Task objective =
Check every line of the entries below for the word "erewrite". Then give the number of lines that have it, with nothing added.

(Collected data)
⁂
(** ** The copy *)

(** The temporary [n] in [items] holds [bs]. *)
Definition copy (n : string) (j : inum) (bs : bytes) (sf : bool) (f : Fs) : Prop :=
  live f !! (I, n) = Some j ∧
  ∃ x, inodes f !! j = Some x ∧ data x = bs ∧ (sf = true → safe x = true).

Definition phaseA (f : Fs) : Prop := base f ∧ orig f.

Lemma phaseA_crash f keep g : phaseA f → orig (lose_power keep g f).
Proof. intros [_ Ho]. by apply orig_lose_power. Qed.

Lemma phaseA_set f n j x : phaseA f → live f !! (I, n) = Some j → phaseA (set_inode j x f).
Proof.
  intros [Hb Ho] Hl. split; [by apply base_set_inode|].
  apply orig_set_inode; [by eapply item_not_orig|done].
Qed.

Lemma copy_write n j bs sf f more :
  copy n j bs sf f → copy n j (bs ++ more) false (sys_write j more f).
Proof.
  intros (Hl & x & Hx & Hd & _). erewrite sys_write_eq by done. split; [done|].
  eexists. split; [apply lookup_insert_eq|]. simpl. by rewrite Hd.
Qed.

Lemma phaseA_write n j bs sf f more :
  phaseA f → copy n j bs sf f → phaseA (sys_write j more f).
Proof.
  intros HA (Hl & x & Hx & _). erewrite sys_write_eq by done. by eapply phaseA_set.
Qed.

Definition encoded (key : bytes) (d : bytes) : bytes := DATA_MAGIC ++ xor_in_place d key 0.

Lemma encoded_app key a b :
  encoded key (a ++ b) = encoded key a ++ xor_in_place b key (vlen a).
Proof. unfold encoded. by rewrite xor_app, app_assoc. Qed.

Lemma encoded_nil key : encoded key [] = DATA_MAGIC.
Proof. apply app_nil_r. Qed.

Lemma copy_loop_triple fuel j n key max p total :
  total ≤ vlen D →
  triple (on_fs t (λ f, phaseA f ∧ copy n j (encoded key (take (N.to_nat total) D)) false f))
    (copy_loop fuel i0 j key max p total (take (N.to_nat total) D))
    (λ r, on_fs t (λ f, phaseA f ∧ copy n j (encoded key D) false f ∧ r = (D, vlen D)))
    (λ _, on_fs t phaseA) orig.
Proof.
  revert total. induction fuel as [|fuel IH]; intros total Ht; cbn [copy_loop].
  { apply triple_throw. by intros s (? & ? & ?). }
  eapply triple_bind.
  { apply read_at_ro; [|done]. intros f keep g [HA _]. by apply phaseA_crash. }
  intros r. eapply triple_weaken_pre with (F := λ f, (phaseA f ∧
    copy n j (encoded key (take (N.to_nat total) D)) false f) ∧
    ∀ bs, r = Ok bs → ∃ k, (0 < k)%nat ∧ bs = take k (drop (N.to_nat total) D)).
  2:{ intros f [[HA Hc] Hr]. split; [done|]. intros bs ->.
      destruct HA as [_ (_ & _ & x & Hx & <- & _)]. by apply Hr. }
  apply triple_pure. intros Hr. destruct r as [buf|e].
  2:{ destruct (e =? EINTR); [by apply IH|]. apply triple_throw. by intros s (? & ? & ?). }
  destruct (Hr buf eq_refl) as (k & Hk & ->). clear Hr.
  destruct (next_piece D total k Ht Hk) as (Hnil & Happ & Hle & Hlen). cbn zeta in *.
  destruct (take k (drop (N.to_nat total) D)) as [|b buf] eqn:Eb.
  - specialize (Hnil eq_refl). subst total.
    rewrite (take_ge D) by (unfold vlen; lia). apply triple_ret. intros s (Hs & HA & Hc).
    split; [done|]. by split_and!.
  - clear Hnil Eb. generalize dependent (b :: buf). clear b buf. intros buf Happ Hle.
    rewrite N.add_sub.
    eapply triple_bind.
    { eapply triple_conseq; [apply lift_triple|done|done|..]; [|done]. by intros e s (? & ? & ?). }
    intros ?. eapply triple_weaken_pre; [|by intros f [Hf _]; exact Hf].
    apply t_get_self. eapply triple_bind.
    { apply (t_write "write" _ j _ _ (λ f, phaseA f ∧
        copy n j (encoded key (take (N.to_nat (total + vlen buf)) D)) false f)).
      - intros f keep g [HA _]. by apply phaseA_crash.
      - intros f m [HA Hc]. by eapply phaseA_write.
      - intros f [HA Hc]. split; [by eapply phaseA_write|].
        rewrite <-Happ, encoded_app, Hlen. by eapply copy_write. }
    intros ?. rewrite Happ. by apply IH.
Qed.

(** [write_encoded] leaves the original alone, and when it returns the
    temporary holds the encoding of the whole file on stable storage. *)
Lemma write_encoded_triple n key max p :
  triple (on_fs t phaseA) (write_encoded i0 n key max p)
    (λ r, on_fs t (λ f, phaseA f ∧ (∃ j, copy n j (encoded key D) true f) ∧
                        r = (sha256 D, vlen D)))
    (λ _, on_fs t phaseA) orig.
Proof.
  unfold write_encoded. apply t_get_self. eapply triple_bind.
  { apply (t_call "create" _ _ _ (λ j f, phaseA f ∧ copy n j [] false f)).
    - intros f keep g HA. by apply phaseA_crash.
    - done.
    - intros f [Hb Ho]. unfold sys_create_excl. destruct (live f !! (I, n)) eqn:E; [done|].
      split; [split; [by apply base_create|by apply orig_create]|].
      split; [apply lookup_insert_eq|]. eexists. split; [apply lookup_insert_eq|done]. }
  intros j. eapply triple_bind.
  { apply (t_write "write" _ j _ _ (λ f, phaseA f ∧ copy n j (encoded key []) false f)).
    - intros f keep g [HA _]. by apply phaseA_crash.
    - intros f m [HA Hc]. by eapply phaseA_write.
    - intros f [HA Hc]. split; [by eapply phaseA_write|].
      rewrite encoded_nil. by apply (copy_write _ _ [] false). }
  intros ?. eapply triple_bind; [apply enough_triple|]. intros fuel.
  eapply triple_bind.
  { apply (copy_loop_triple fuel j n key max p 0). lia. }
  intros [h tot]. eapply triple_weaken_pre with (F := λ f, (phaseA f ∧
    copy n j (encoded key D) false f) ∧ (h, tot) = (D, vlen D)); [|tauto].
  apply triple_pure. intros [= -> ->]. eapply triple_bind.
  { apply (t_call "sync" _ _ _ (λ _ f, phaseA f ∧ copy n j (encoded key D) true f)).
    - intros f keep g [HA _]. by apply phaseA_crash.
    - by intros f [HA _].
    - intros f [HA (Hl & x & Hx & Hd & _)]. rewrite (surjective_pairing (sys_fsync j f)).
      cbn [fst]. erewrite sys_fsync_eq by done. simpl.
      split; [by eapply phaseA_set|]. split; [done|]. eexists. split; [apply lookup_insert_eq|done]. }
  intros ?. cbv zeta. set (F := λ f, phaseA f ∧ copy n j (encoded key D) true f).
  assert (∀ f keep g, F f → orig (lose_power keep g f)) as HF.
  { intros f keep g [HA _]. by apply phaseA_crash. }
  assert (∀ (e : RemediationError) s, on_fs t F s → on_fs t phaseA s) as HR by by intros e s (? & ? & ?).
  eapply triple_bind.
  { eapply triple_conseq; [by apply lift_triple|done|done|exact HR|done]. }
  intros i. eapply triple_weaken_pre; [|by intros f [Hf _]; exact Hf].
  eapply triple_bind.
  { eapply triple_conseq; [by apply decode_file_ro|done|done|exact HR|done]. }
  intros [check len]. eapply triple_bind.
  { eapply triple_conseq; [by apply lift_triple|done|done|exact HR|done]. }
  intros ?. apply triple_ret. intros s (Hs & [HA Hc] & _). split; [done|]. split_and!; eauto.
Qed.

(** ** The stored item *)

(** A record that recovery and restore accept for this file. *)
Definition good (i : QuarantineId) (key : bytes) (o : path) (rec : QuarantineRecord) : Prop :=
  id rec = i ∧ format_version rec = RECORD_FORMAT_VERSION ∧ key_hex rec = hex key ∧
  Record.path (original rec) = ObservedPath.from_path o ∧
  Record.sha256 (original rec) = sha256 D ∧
  (Record.state rec = Pending ∨ Record.state rec = Quarantined).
⁂
Answer to the problem =
3